I'm not seeing it in the docs. And a quick scan of the source in db.c and dict.c show that there is no call to any random source at all.

All I'm saying is that this non-deterministic operation might be the reason for the non-deterministic output that I'm seeing. Is that correct?

No.
 
What is this non-deterministic operation?

SCAN. As I said in the other thread, the order of results returned by SCAN is a function of several things, none of which are necessarily consistent on a fully up-to-date slave, a master replaying an AOF, or even two masters identically configured that were started up with two identical RDBs. So you *can't* make *any* assumptions about the results returned by SCAN, other than: barring certain types of writes, you should pick up essentially every key from the keyspace that matches the optional pattern.
 
Has it to do with the rehashing that you mentioned?

Maybe. Maybe not.
 
Why would redis rehash if no new entries are being created?

It could be a holdover from a previous rehashing that hadn't finished. Rehashing in Redis occurs over time.
 
Can you please explain the internals on the simple example that I gave above? The program only inserts 100 keys, so there should not be too much to do for redis and the internal state should just stay the same.

For the simplicity of implementation and explanation of SCAN (and other related functions), SCAN is considered a random operation for the several reasons I've already explained. It won't allow you to write after reading, because Redis is trying to prevent you from doing things that will be inconsistent. Why are you getting different orders when you call?

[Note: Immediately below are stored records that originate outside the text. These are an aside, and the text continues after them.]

(* ===== verification/E1000Nic.v ===== *)
(** * The network stack over the Intel gigabit driver

    The start-up of the card ([E1000Ok.v]) and the adapter of [NicAdapter.v]
    together: from the start-up on, no sequence of the main loop's calls crashes. *)

From S2P Require Import Prelude Settings Log NetWire Http NetStack NetSafe Tls NetDrive DriveSafe AnyNic NicAdapter.
From S2P Require Import Ports Pci VirtioBlk VirtioNet NicDriver E1000 E1000Ok.

Definition E1000Card {W} `{E1000Device W d} : Type := Adapter (W := W) (e1000_finite (d := d)).

(** C12: The whole network side over the Intel card, the default of the emulator:
    when its start-up succeeds, on a card that follows the data sheet and starts
    with empty rings, then from boot any sequence of the main loop's calls
    returns and leaves the stack well formed, whatever frames the network sends. *)
Theorem kernel_over_e1000 inflate brotli {W} `{E1000Machine W} {T} `{TlsOk T} epoch_str fuel scr l es
    off (w w' : W) p n (V : E1000Device W (place_of n)) :
  probe off PAGES_zero w = (w', (p, Some n)) -> fresh (wire w') ->
  (traffic (incoming (wire w')) < fuel)%nat -> Forall event_ok es ->
  exists nic : E1000Card (W := W), proj1_sig nic = Build_CardState n w' p /\
  exists k : Kernel (InUse (W := E1000Card (W := W))) T,
    net_calls (H := card_nic e1000_finite mac rx_packets) inflate brotli epoch_str fuel (mac n) es
      (boot_kernel (mac n) scr l (AnyNic.E1000, nic)) = Ret k /\ kernel_wf k.
Proof.
  intros E Hfresh Hfuel Hes. pose proof (e1000_probe_ready off _ w w' p n e1000_zero_shape E) as Hr.
  assert (placed (place_of n) n) as Hp by done.
  destruct (e1000_inv_rep n w' p _ _ Hp (e1000_ready_rep n p (wire w') Hr Hfresh)) as (Hi & Ei & _).
  exists (exist _ (Build_CardState n w' p) Hi). split; [done|].
  apply (kernel_over_card e1000_finite mac rx_packets inflate brotli epoch_str fuel scr l es AnyNic.E1000
    (exist _ (Build_CardState n w' p) Hi)); [apply Hr| |done].
  change (traffic (ins_of n (wire w') p) < fuel)%nat. by rewrite Ei.
Qed.

Lemma intel_device n : place_of n = mem_place -> exists V : E1000Device Box (place_of n), forall w, @wire _ _ _ V w = box_wire w.
Proof. intros ->. by exists Box_device. Qed.

Lemma kernel_over_e1000_witness :
  let es := [StartFetch (bs "http://10.0.2.2/x"); Drive settings_new; ResetDemo; Drive settings_new] in
  exists (V : E1000Device Box (place_of box_n)) (nic : E1000Card (d := place_of box_n)),
    proj1_sig nic = Build_CardState box_n box_w box_p /\
  exists k : Kernel (InUse (W := E1000Card (d := place_of box_n))) NullTls,
    net_calls (H := card_nic e1000_finite mac rx_packets) no_inflate no_brotli [] 100 (mac box_n) es
      (boot_kernel (mac box_n) (replicate 2048 0) log_new (AnyNic.E1000, nic)) = Ret k /\ kernel_wf k.
Proof.
  intros es. destruct (intel_device box_n) as [V EV]; [exact e1000_box_place|]. exists V.
  destruct (kernel_over_e1000 (T := NullTls) no_inflate no_brotli [] 100 (replicate 2048 0) log_new es None
    (cold_box two_frames) box_w box_p box_n V) as (nic & En & k & Ek & Hk).
  - exact e1000_box_probe.
  - rewrite EV. vm_compute. split_and!; reflexivity.
  - rewrite EV. apply Nat.ltb_lt. vm_compute. reflexivity.
  - repeat constructor; apply settings_new_typed.
  - exists nic. split; [exact En|]. exists k. split; [exact Ek|exact Hk].
Defined.
(* ===== verification/Rtl8168Nic.v ===== *)
(** * The network stack over the RTL8168 driver

    The start-up of the card ([Rtl8168Ok.v]) and the adapter of [NicAdapter.v]
    together: from the start-up on, no sequence of the main loop's calls crashes. *)

From S2P Require Import Prelude Settings Log NetWire Http NetStack NetSafe Tls NetDrive DriveSafe AnyNic NicAdapter.
From S2P Require Import Ports Pci VirtioBlk VirtioNet NicDriver Rtl8168 Rtl8168Ok.

Definition Rtl8168Card {W} `{Rtl8168Device W d} : Type := Adapter (W := W) (rtl8168_finite (d := d)).

(** As for the VirtIO and the Intel cards. *)
Lemma kernel_over_rtl8168 inflate brotli {W} `{Rtl8168Machine W} {T} `{TlsOk T} epoch_str fuel scr l es
    off (w w' : W) p n (V : Rtl8168Device W (place_of n)) :
  0 <= PAGES_at (W := W) < 2 ^ 63 ->
  probe off PAGES_zero w = (w', (p, Some n)) -> rxh (wire w') = 0%nat -> txh (wire w') = 0%nat ->
  (traffic (incoming (wire w')) < fuel)%nat -> Forall event_ok es ->
  exists nic : Rtl8168Card (W := W), proj1_sig nic = Build_CardState n w' p /\
  exists k : Kernel (InUse (W := Rtl8168Card (W := W))) T,
    net_calls (H := card_nic rtl8168_finite mac rx_packets) inflate brotli epoch_str fuel (mac n) es
      (boot_kernel (mac n) scr l (AnyNic.Rtl8168, nic)) = Ret k /\ kernel_wf k.
Proof.
  intros Hat E Eh Et Hfuel Hes.
  pose proof (r68_probe_ready off _ w w' p n (proj1 r68_zero_shape) (proj2 r68_zero_shape) E) as Hr.
  destruct (r68_ready_rep n p (wire w') Hr Hat Eh Et) as [Hp Hrep].
  destruct (r68_inv_rep n w' p _ _ Hp Hrep) as (Hi & Ei & _).
  exists (exist _ (Build_CardState n w' p) Hi). split; [done|].
  apply (kernel_over_card rtl8168_finite mac rx_packets inflate brotli epoch_str fuel scr l es AnyNic.Rtl8168
    (exist _ (Build_CardState n w' p) Hi)); [apply Hr| |done].
  change (traffic (ins_of n (wire w') p) < fuel)%nat. by rewrite Ei.
Qed.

I can think of several possible reasons, but I can't tell you for sure, because I don't know all of the things that Redis does with hashes.

I'm really thankful for your comments but I just can't figure out a use case for a non-deterministic SCAN function.

It replaces KEYS for people who want to examine their keyspace (find high-memory keys, keys that should be deleted but weren't, ...), but who don't want all other commands to be delayed by seconds or minutes in some cases in order to return the list of keys. RANDOMKEY was a way of sampling the keyspace, but it's not nearly good enough for people who really need to examine the keyspace.
 
I do understand that a single SCAN over some keys can be useful but then why would I want this cursor concept?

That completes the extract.